I do dose ferts according to instructions on fert bottle. I also have a plant fert substrate under my sand, but thats quite new and im not sure any plants have dug their roots deep enough for it yet!

I'm thinking I should stop doing blind water changes on a regular schedule and instead test no3 weekly or fornightly and not do water changes unless its over 20? Maybe my water changes starve my plants!


----------



## coralbandit (Jul 29, 2012)

Look into dry ferts!
Even with my 180g stocked at 212%(according to AQ) I still never got "response" from plants like I do with dry ferts.
I change 50%+- every week.I'm doing my best with EI dosing(and I have injected co2).


----------



## sephnroth (Jul 30, 2013)

thanks as always coral - i'm reading into dry ferts now. It seems a bit daunting! I'm also struggling to find information, I keep finding people trying to sell me stuff instead of telling me what it is XD Is there like a.. all in one powder or something u measure and add to tank instead of liquid dosing?


----------



## sephnroth (Jul 30, 2013)

hey as an after thought, could pH be effecting my plants? I think i'm about a 7.8 - my api test kit colour card only goes up to 7.6 and it seems a bit (not alot) darker than the 7.6. I messaged my LFS earlier to ask what their tank pH was and they said all their tanks were between 7.5 and 8 except the discus tank which was 6.5 - so I guess my pH is "normal" for the area I live in. But I was just looking up subwassertang on ebay after seeing susankat's sale earlier and one listing said it was ok in a ph from 6 to 7.5 which made me wonder if my pH was effecting any other plant??


----------



## susankat (Nov 15, 2008)

The dry ferts are best and cheaper in the long run, and looks like you need to be dosing nitrogen which will be separate when using liquid


----------



## coralbandit (Jul 29, 2012)

PMDD Pre-Mix | Green Leaf Aquariums
These should do you fine and would be all you need.You mix the powder into water and add drops per gallon.


----------



## jrman83 (Jul 9, 2010)

I would go with Tom's link and then stop putting in your liquid fert. GLA doesn't offer directions, which is BS, but they are available out there on the net about how to do. You just need to get a bottle that you can put the stuff in.

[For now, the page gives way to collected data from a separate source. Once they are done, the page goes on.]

(* ===================================================================== *)
(** ** Deleting, and where the flags come from *)
(* ===================================================================== *)

Section Live.
Variable isoformat : datetime -> string.
Variable cfg : Config.
Variable cloud : Cloud.
Variable cutoff : datetime.

(** X17. In a run that is not a dry run, a record found eligible whose
    delete request returns adds one to [deleted] and nothing to
    [errors]; the pass makes exactly one delete request, for the id of
    that record, and logs the deletion. *)
Theorem successful_delete_is_counted snap s reason s1 :
  should_delete_snapshot isoformat cfg cloud snap cutoff
    (set_stats count_scanned s) = (Return (true, reason), s1) ->
  ec2_delete_snapshot cloud
    (trace s1 ++
     [Log (LogEligible (SnapshotId snap) (VolumeSize snap) (StartTime snap)
             (default "" (Description snap)))])
    (SnapshotId snap) = DeleteReturns ->
  exists s2,
    process_snapshot isoformat cfg cloud cutoff false snap s
    = (Return tt, s2) /\
    stats s2 = count_deleted (count_eligible (count_scanned (stats s))) /\
    trace s2
    = trace s1 ++
      [Log (LogEligible (SnapshotId snap) (VolumeSize snap) (StartTime snap)
              (default "" (Description snap)));
       DeleteSnapshot (SnapshotId snap);
       Log (LogDeleted (SnapshotId snap))].
Proof.
  intros Heligible Hreturns.
  pose proof (should_delete_snapshot_frame _ _ _ _ _ _ _ _ Heligible)
    as [Hst _].
  unfold process_snapshot. run_monad. rewrite Heligible. simpl.
  unfold delete_snapshot. run_monad. rewrite Hreturns. simpl.
  eexists. split; [done |]. simpl. rewrite Hst.
  split; [done |]. by rewrite <- !app_assoc.
Qed.

End Live.

Lemma str_in_false s l : ~ s ∈ l -> str_in s l = false.
Proof.
  intros Hnot. unfold str_in. apply not_true_is_false. intros Hin.
  apply Hnot. apply existsb_exists in Hin as (x & Hx & Heq).
  apply bool_decide_eq_true in Heq. subst x. by apply list_elem_of_In.
Qed.

Section Flags.
Variable int_of_str : string -> option Z.
Variable isoformat : datetime -> string.
Variable env : gmap string string.
Variable cfg : Config.
Variable cloud : Cloud.
Variable now : Z.

(** X18. With no non-empty [RETENTION_DAYS] and [DRY_RUN] in the
    environment, the values of a dictionary event are used: the retention
    is [int] of ["retention_days"] when that conversion succeeds, with
    nothing logged, and the dry-run flag is the truth value of
    ["dry_run"], so that any non-empty string, "false" included, means a
    dry run. *)
Theorem event_values_apply_when_environment_is_silent d :
  truthy_opt_str (env !! "RETENTION_DAYS") = false ->
  truthy_opt_str (env !! "DRY_RUN") = false ->
  (forall v days s,
      dict_get d "retention_days" = Some v ->
      int int_of_str v = Return days ->
      resolve_retention_days int_of_str env cfg (PDict d) s
      = (Return days, s)) /\
  (forall v,
      dict_get d "dry_run" = Some v ->
      resolve_dry_run env cfg (PDict d) = truthy v) /\
  (forall text,
      dict_get d "dry_run" = Some (PStr text) -> text <> "" ->
      resolve_dry_run env cfg (PDict d) = true).
Proof.
  intros Hdays Hdry. split; [| split].
  - intros v days s Hv Hint. unfold resolve_retention_days.
    rewrite Hv, Hdays. simpl. unfold try_except, lift. by rewrite Hint.
  - intros v Hv. unfold resolve_dry_run. by rewrite Hv, Hdry.
  - intros text Hv Htext. unfold resolve_dry_run. rewrite Hv, Hdry. simpl.
    unfold str_eqb. by rewrite bool_decide_eq_false_2.
Qed.

(** X19. The defaults are safe: when [DRY_RUN] is not set in the
    environment the module constant is true, and for an event that is not
    a dictionary, or has no ["dry_run"] key, the handler makes no delete
    request. *)
Theorem unset_dry_run_never_deletes event a :
  module_constants int_of_str env = Return cfg ->
  env !! "DRY_RUN" = None ->
  (forall d, event = PDict d -> dict_get d "dry_run" = None) ->
  DRY_RUN cfg = true /\
  exists res s',
    handler int_of_str isoformat env cfg cloud now event (initial a)
    = (res, s') /\
    Forall not_delete (trace s') /\
    forall t, res = Return t -> deleted t = 0.
Proof.
  intros Hcfg Hunset Hevent.
  assert (DRY_RUN cfg = true) as Hconst.
  { revert Hcfg. unfold module_constants.
    destruct (get_env_int _ _ _ _); [| done]. intros [= <-]. simpl.
    by rewrite Hunset. }
  assert (resolve_dry_run env cfg event = true) as Hdry.
  { unfold resolve_dry_run. destruct event; try done.
    by rewrite (Hevent d eq_refl). }
  split; [done |].
  destruct (handler_cases int_of_str isoformat env cfg cloud now event
              (initial a)) as (res & s' & Heq & Hcases).
  exists res, s'. split; [done |].
  destruct (build_cutoff now _) as [cutoff | e].
  - destruct Hcases as (t & -> & _ & _ & Hquiet).
    destruct (Hquiet Hdry) as [Hdel (evs & Htr & Hall)].
    split; [by rewrite Htr |]. by intros t' [= <-].
  - destruct Hcases as [-> (evs & Htr & Hall)].
    split; [by rewrite Htr | done].
Qed.

(** X20. Reading the constants of lines 39 to 42 raises, with
    [ValueError], exactly when [RETENTION_DAYS] is set to a string that
    [int] rejects; no value of the other three variables makes it raise,
    and a [DRY_RUN] set to anything but a spelling of "1", "true", "yes"
    or "y" gives the constant false, which switches deletion on. *)
Theorem constants_fail_only_on_malformed_retention :
  (module_constants int_of_str env = Raise ValueError <->
   exists v, env !! "RETENTION_DAYS" = Some v /\ int_of_str v = None) /\
  (forall e, module_constants int_of_str env = Raise e -> e = ValueError) /\
  (forall loaded v,
      module_constants int_of_str env = Return loaded ->
      env !! "DRY_RUN" = Some v ->
      ~ lower v ∈ ["1"; "true"; "yes"; "y"] ->
      DRY_RUN loaded = false).
Proof.
  unfold module_constants, get_env_int.
  destruct (env !! "RETENTION_DAYS") as [r |] eqn:Hr.
  - destruct (int_of_str r) eqn:Hint; (split; [split |]).
    + done.
    + intros (v & [= <-] & Hv). congruence.
    + split; [done |]. intros loaded v [= <-] Hv Hnot. cbn [DRY_RUN].
      rewrite Hv.
      exact (str_in_false (lower v) ["1"; "true"; "yes"; "y"] Hnot).
    + intros _. by exists r.
    + done.
    + split; [by intros e [= <-] | done].
  - split; [split |].
    + done.
    + by intros (v & [=] & _).
    + split; [done |]. intros loaded v [= <-] Hv Hnot. cbn [DRY_RUN].
      rewrite Hv.
      exact (str_in_false (lower v) ["1"; "true"; "yes"; "y"] Hnot).
Qed.

End Flags.

(* ===================================================================== *)
(** ** The further properties at concrete records and listings *)
(* ===================================================================== *)

Lemma other_state_is_not_eligible_witness :
  should_delete_snapshot Sample.iso Sample.defaults
    (Sample.steady Sample.no_images DeleteReturns [])
    (Sample.pending "snap-C" 400) (Sample.days_ago 30) (initial None)
  = (Return (false, "state=pending"), initial None).
Proof.
  apply (other_state_is_not_eligible Sample.iso Sample.defaults
           (Sample.steady Sample.no_images DeleteReturns [])
           (Sample.pending "snap-C" 400) (Sample.days_ago 30) (initial None));
    [by eexists | by eexists | discriminate].
Defined.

You can use their directions...its the same stuff:
Planted Aquarium Fertilizer - , , , , Planted Aquarium Fertilizer - , ,

Just use the directions for the micro/macro mix.


----------



## sephnroth (Jul 30, 2013)

thanks for the advice everyone! I will try and find a place that sells the dry fert in the UK before I resort to importing, I always get hit with bad customs charges  All these dry ferts have such confusing *seemingly* nonsensical names like PMDD and XAWSDASDA (lol) that I do struggle to see exactly what I should be getting, but i'm sure I can find something!


----------



## coralbandit (Jul 29, 2012)

Here's one local to you;
Home page
hit the fertaliser link and go down to EI dosing.It has all necessary parts in 4 seperate bags.They are the same as the PPMD or the micro/macros I use.
Ei Starter Kit - Dry Chemicals - Fertilisers
^^^These would be the ones^^^


----------



## jrman83 (Jul 9, 2010)

PMDD - poor man's dosing drops


----------



## sephnroth (Jul 30, 2013)

coral thanks for hunting that down, very kind of you! and thanks jr for telling me what pmdd was xD

Now I have a good idea what to do next in my planted tank! Thanks!

One last question whilst I have this topic open (I will be doing research anyway but) - at the bottom of the ei starter kit page it tells you how to use and this includes a 25% weekly water change - when dosing dry ferts does the water change become extra crtical? because my params are so low atm sometimes I leave it an extra week!


----------



## jrman83 (Jul 9, 2010)

EI will cause the need for a 50% water change weekly and once you start dosing, you really can't avoid it. The estimative index idea is to overload the water column with nutrients so they are always available to the plants when they need it. Given that, the abundance of these nutrients can build if near daily dosing is maintained and the 50% water change will reset things at the end of the week.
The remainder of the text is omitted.